LSTM has benefitted from gifts made in the Wills of people who had a close relationship with us and those who have simply heard of our reputation for saving lives and wanted to support LSTM in their own way.

Throughout our history, these gifts have provided us with an opportunity to undertake research and education into some of the world’s most devastating diseases and ultimately break the cycle of poor health and poverty.

Alfred Lewis Jones


LSTM’s first building, opened in 1915 thanks to a fundraising appeal that resulted in a substantial gift in the Will of LSTM’s founder Alfred Lewis Jones. During the First World War the building was used as a hospital for returning service personnel.
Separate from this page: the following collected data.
(** ** Where the code departs from what it means to do *)

(** [rule_set_ip_cidr_match_source] and [rule_set_ip_cidr_accept_empty] have no
    effect on the logical rules of a rule-set: [abstractLogicalRule.Match] calls
    [ResetRuleCache], which clears the switches the rule-set item has set. *)
Theorem logical_rule_ignores_match_source {EX : External} (rt : Runtime) (RL : RuntimeLaws rt)
    (l : abstractLogicalRule Rule) (rs rs' : RuleSetItem Rule) (m : InboundContext)
    (Hmode : ignoreDst m = false) :
  fst (Match rt (LogicalHeadlessRule l) (prepareNestedMatch rs m)) =
  fst (Match rt (LogicalHeadlessRule l) (prepareNestedMatch rs' m)).
Proof.
  destruct (Match_holds rt (LogicalHeadlessRule l) (prepareNestedMatch rs m)) as (m1 & -> & _);
    [by rewrite prepare_ignore|apply prepare_deferred|].
  destruct (Match_holds rt (LogicalHeadlessRule l) (prepareNestedMatch rs' m)) as (m2 & -> & _);
    [by rewrite prepare_ignore|apply prepare_deferred|].
  cbn [fst]. rewrite !prepare_env.
  rewrite (holds_identity rt _ _ (prepareNestedMatch rs m) (prepareNestedMatch rs' m));
    [done|]. etrans; [apply prepare_identity|symmetry; apply prepare_identity].
Qed.

(** A rule on the set [rules] with [rule_set_ip_cidr_match_source]. *)
Definition source_rule (rules : list Rule) : Rule :=
  DefaultRule (plain_rule [] [] (Some (mkRuleSetItem ["set"%string]
    [mkRuleSet rules (mkRuleSetMetadata false false true false false)] true false)) false).

(** The source 10.0.0.1 is in 10.0.0.0/8: the set matches when the address rule
    stands alone, and no longer when it is written as a logical rule. *)
Lemma logical_rule_ignores_match_source_witness :
  let net10 := DefaultHeadlessRule (plain_rule [] [net10_item] None false) in
  let logical := mkLogicalRule [net10] "and" false None in
  fst (Match demo_rt (source_rule [net10]) (demo_context "example.org")) = true ∧
  fst (Match demo_rt (source_rule [LogicalHeadlessRule logical]) (demo_context "example.org")) = false ∧
  ∀ rs rs' : RuleSetItem Rule, fst (Match demo_rt (LogicalHeadlessRule logical) (prepareNestedMatch rs (demo_context "example.org"))) =
            fst (Match demo_rt (LogicalHeadlessRule logical) (prepareNestedMatch rs' (demo_context "example.org"))).
Proof.
  intros net10 logical. split; [vm_compute; reflexivity|]. split; [vm_compute; reflexivity|].
  intros rs rs'.
  apply (logical_rule_ignores_match_source demo_rt demo_laws logical rs rs' (demo_context "example.org")).
  reflexivity.
Defined.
The Lewis Jones estate also funded the establishment of LSTM’s first overseas research laboratory, which was opened in Freetown, Sierra Leone. LSTM was able to work with local researchers to investigate tropical diseases that affected the people of this region. A commitment to work in the communities that are directly affected by diseases perpetuated by poverty. Today LSTM works in over 100 countries worldwide.    
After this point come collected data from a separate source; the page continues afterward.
(* ===== verification/Sniff.v ===== *)
(** Protocol sniffers ([common/sniff], all but [quic.go]).

    A sniffer looks at the first packet, or at the bytes of a stream read so
    far, and on success writes the protocol (and the domain or the client) into
    the metadata.  Streams arrive as the chunks [io.MultiReader] joins. *)

From S2P Require Import Prelude GoBytes GoSlices GoStrings Netip Metadata RuleAction.

(** ** State *)

(** [qCryptoFragment] of [quic.go]: a piece of the TLS handshake. *)
Record qCryptoFragment : Type := mkFragment { fr_offset : Z; fr_length : Z; fr_payload : list byte }.

(** [*adapter.InboundContext] as sniffing sees it: with the fields
    [SniffContext], [SnifferNames] and [SniffError] no rule reads.  The only
    values [SniffContext] holds are [nil] and a list of fragments. *)
Record SniffMetadata : Type := mkSniffMetadata {
  sm : InboundContext;
  SniffContext : option (list qCryptoFragment);
  sm_SnifferNames : list string;
  SniffError : option goerr
}.

Definition on_context (f : InboundContext → InboundContext) (m : SniffMetadata) : SniffMetadata :=
  mkSniffMetadata (f (sm m)) (SniffContext m) (sm_SnifferNames m) (SniffError m).

Definition packetSniffer : Type := SniffMetadata → list byte → result unit * SniffMetadata.
Definition streamSniffer : Type := SniffMetadata → list (list byte) → result unit * SniffMetadata.

(** The tail of a sniffer: on success the metadata is written. *)
Definition sniffed {A} (r : result A) (f : A → InboundContext → InboundContext) (m : SniffMetadata)
    : result unit * SniffMetadata :=
  match r with
  | Ok a => (Ok tt, on_context (f a) m)
  | Err e => (Err e, m)
  | Panic p => (Panic p, m)
  end.

Definition protocol (name : string) : unit → InboundContext → InboundContext := λ _, set_Protocol name.

(** [if cond { return os.ErrInvalid }]. *)
Definition invalid_if (cond : bool) : result unit := if cond then Err ErrInvalid else Ok tt.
Sisters Gwendolyn and Jean Clayton admired the work of LSTM for a number of years, both adding gifts in their Wills to create the Gwendolyn Clayton Scholarship Fund to support students from developing countries. While the Jean Clayton Fellowship Fund was also established in 1986 to help LSTM staff to travel overseas in support of their research.

2004 & 2008

The PH Holt Foundation (formerly the PH Holt Charitable Trust) was established in 1915 from a bequest left by Philip Henry Holt; one of the founders of the Ocean Steamship Company Ltd. Upholding Philip Holt’s values of self-help, self-improvement and excellence, the Foundation makes philanthropic donations to a range of causes. LSTM received a grant towards building the Centre for Tropical and Infectious Diseases; a world-class research facility that helps to save thousands of lives around the world by generating and trialling drugs, vaccines and insecticides. The Foundation also supported LSTM’s Far East Prisoner of War (FEPOW) work through funding the creation of an educational resource for schools.
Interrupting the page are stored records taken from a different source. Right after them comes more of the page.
(** The [switch exType] of the loop, on the body [sex] of one extension. *)
Definition parseExtension (exType : Z) (sex : list byte) (v : extensionVars) : result extensionVars :=
  let '(mkVars sni exts curves pf versions algs) := v in
  if exType =? 0 then
    fail_if (len sex <? sniExtensionHeaderLen) (LengthErr 13);;
    sniType ← idx sex 2; sniLen ← u16 sex 3;
    sex ← slc_from sex sniExtensionHeaderLen;
    fail_if (negb (len sex =? sniLen)) (LengthErr 14);;
    if sniType =? 0 then Ok (mkVars sex exts curves pf versions algs) else Err SNITypeErr
  else if exType =? 10 then
    fail_if (len sex <? 2) (LengthErr 15);;
    ecsLen ← u16 sex 0; sex ← slc_from sex 2;
    fail_if (negb (len sex =? ecsLen)) (LengthErr 16);;
    curves ← u16_list sex 0 (ecsLen / 2);
    Ok (mkVars sni exts curves pf versions algs)
  else if exType =? 11 then
    fail_if (len sex <? 1) (LengthErr 17);;
    numPF ← idx sex 0; sex ← slc_from sex 1;
    fail_if (negb (len sex =? numPF)) (LengthErr 18);;
    pf ← forM (λ i, idx sex i) (seqZ 0 numPF);
    Ok (mkVars sni exts curves pf versions algs)
  else if exType =? 43 then
    fail_if (len sex <? 1) (LengthErr 19);;
    versionsLen ← idx sex 0; sex ← slc_from sex 1;
    fail_if (len sex <? versionsLen) (LengthErr 21);;
    more ← forM (λ i, s ← slc_from sex (i * 2); uint_be 2 s) (seqZ 0 (versionsLen / 2));
    Ok (mkVars sni exts curves pf (versions ++ more) algs)
  else if exType =? 13 then
    fail_if (len sex <? 2) (LengthErr 20);;
    ssaLen ← uint_be 2 sex; sex ← slc_from sex 2;
    fail_if (len sex <? ssaLen) (LengthErr 22);;
    more ← forM (λ i, s ← slc_from sex (i * 2); uint_be 2 s) (seqZ 0 (ssaLen / 2));
    Ok (mkVars sni exts curves pf versions (algs ++ more))
  else Ok v.

Definition add_extension (exType : Z) (v : extensionVars) : extensionVars :=
  mkVars (v_sni v) (v_extensions v ++ [exType]) (v_ellipticCurves v) (v_ellipticCurvePF v)
    (v_versions v) (v_signatureAlgorithms v).

(** [for len(exs) > 0 { ... exs = exs[4+exLen:] }].  The sum [4+exLen] is a
    [uint16]: it wraps.  When it does not, every round takes at least four
    bytes and [S (length exs)] rounds are enough. *)
Fixpoint parseExtensions_loop (fuel : nat) (exs : list byte) (v : extensionVars) : result extensionVars :=
  if len exs <=? 0 then Ok v else
  match fuel with
  | O => Panic "out of fuel"
  | S fuel =>
      fail_if (len exs <? extensionHeaderLen) (LengthErr 11);;
      exType ← u16 exs 0; exLen ← u16 exs 2;
      fail_if (len exs <? extensionHeaderLen + exLen) (LengthErr 12);;
      sex ← slc exs extensionHeaderLen (extensionHeaderLen + exLen);
      v ← parseExtension exType sex (add_extension exType v);
      exs ← slc_from exs ((4 + exLen) mod 65536);
      parseExtensions_loop fuel exs v
  end.

Definition noVars : extensionVars := mkVars [] [] [] [] [] [].

(** [parseExtensions(exs)], on a hello whose version and cipher suites are set. *)
Definition parseExtensions (version : Z) (cipherSuites : list Z) (exs : list byte) : result ClientHello :=
  if len exs =? 0 then Ok (mkHello version cipherSuites [] [] [] [] [] "") else
  fail_if (len exs <? extensionsHeaderLen) (LengthErr 9);;
  exsLen ← u16 exs 0;
  exs ← slc_from exs extensionsHeaderLen;
  fail_if (len exs <? exsLen) (LengthErr 10);;
  v ← parseExtensions_loop (S (length exs)) exs noVars;
  Ok (mkHello version cipherSuites (v_extensions v) (v_ellipticCurves v) (v_ellipticCurvePF v)
    (v_versions v) (v_signatureAlgorithms v) (bytes_str (v_sni v))).

(** ** Handshake and record *)

Definition bad_version (v : Z) : bool :=
  negb (Z.land v tlsVersionBitmask =? 0x0300) && negb (v =? tls13).

Definition parseHandshake (hs : list byte) : result ClientHello :=
  fail_if (len hs <? handshakeHeaderLen + randomDataLen + sessionIDHeaderLen) (LengthErr 3);;
  handshType ← idx hs 0;
  fail_if (negb (handshType =? 1)) HandshakeTypeErr;;
  h1 ← idx hs 1; h2 ← idx hs 2; h3 ← idx hs 3;
  let handshakeLen := Z.lor (Z.lor (Z.shiftl h1 16) (Z.shiftl h2 8)) h3 in
  rest ← slc_from hs 4;
  fail_if (negb (len rest =? handshakeLen)) (LengthErr 4);;
  tlsVersion ← u16 hs 4;
  fail_if (bad_version tlsVersion) (VersionErr 2);;
  sessionIDLen ← idx hs 38;
  fail_if (len hs <? handshakeHeaderLen + randomDataLen + sessionIDHeaderLen + sessionIDLen) (LengthErr 5);;
  cs ← slc_from hs (handshakeHeaderLen + randomDataLen + sessionIDHeaderLen + sessionIDLen);
  fail_if (len cs <? cipherSuiteHeaderLen) (LengthErr 6);;
  csLen ← u16 cs 0;
  let numCiphers := csLen / 2 in
  fail_if (len cs <? cipherSuiteHeaderLen + csLen + compressMethodHeaderLen) (LengthErr 7);;
  cipherSuites ← u16_list cs 2 numCiphers;
  compressMethodLen ← idx cs (cipherSuiteHeaderLen + csLen);
  fail_if (len cs <? cipherSuiteHeaderLen + csLen + compressMethodHeaderLen + compressMethodLen) (LengthErr 8);;
  exs ← slc_from cs (cipherSuiteHeaderLen + csLen + compressMethodHeaderLen + compressMethodLen);
  parseExtensions tlsVersion cipherSuites exs.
When LSTM was planning the Centre for Tropical and Infectious Diseases, a legacy helped LSTM complement public sector support and complete the construction and fit-out of this world-class research facility. Today CTID is at the forefront of research into the control and elimination of diseases including malaria and a host of neglected tropical diseases, that affect millions of people worldwide. 



Following their return to the UK after the Second World War, former Far East Prisoners of War (ex-FEPOW) received treatment from LSTM for a range of conditions, including Strongyloides stercoralis infection. Knowing the importance of the work carried out by LSTM, a number of ex-FEPOW made gifts in their Wills that has enabled LSTM researchers to continue this research and benefit future generations. 


A donation in memory of the late Anne and Hugh Johnson has provided the support necessary to attract high calibre researchers such as Dr Adam Roberts to LSTM whose research into antimicrobial resistance (AMR), new drugs and diagnostics, could provide breakthroughs in what is arguably one of the biggest threats to modern medicine today.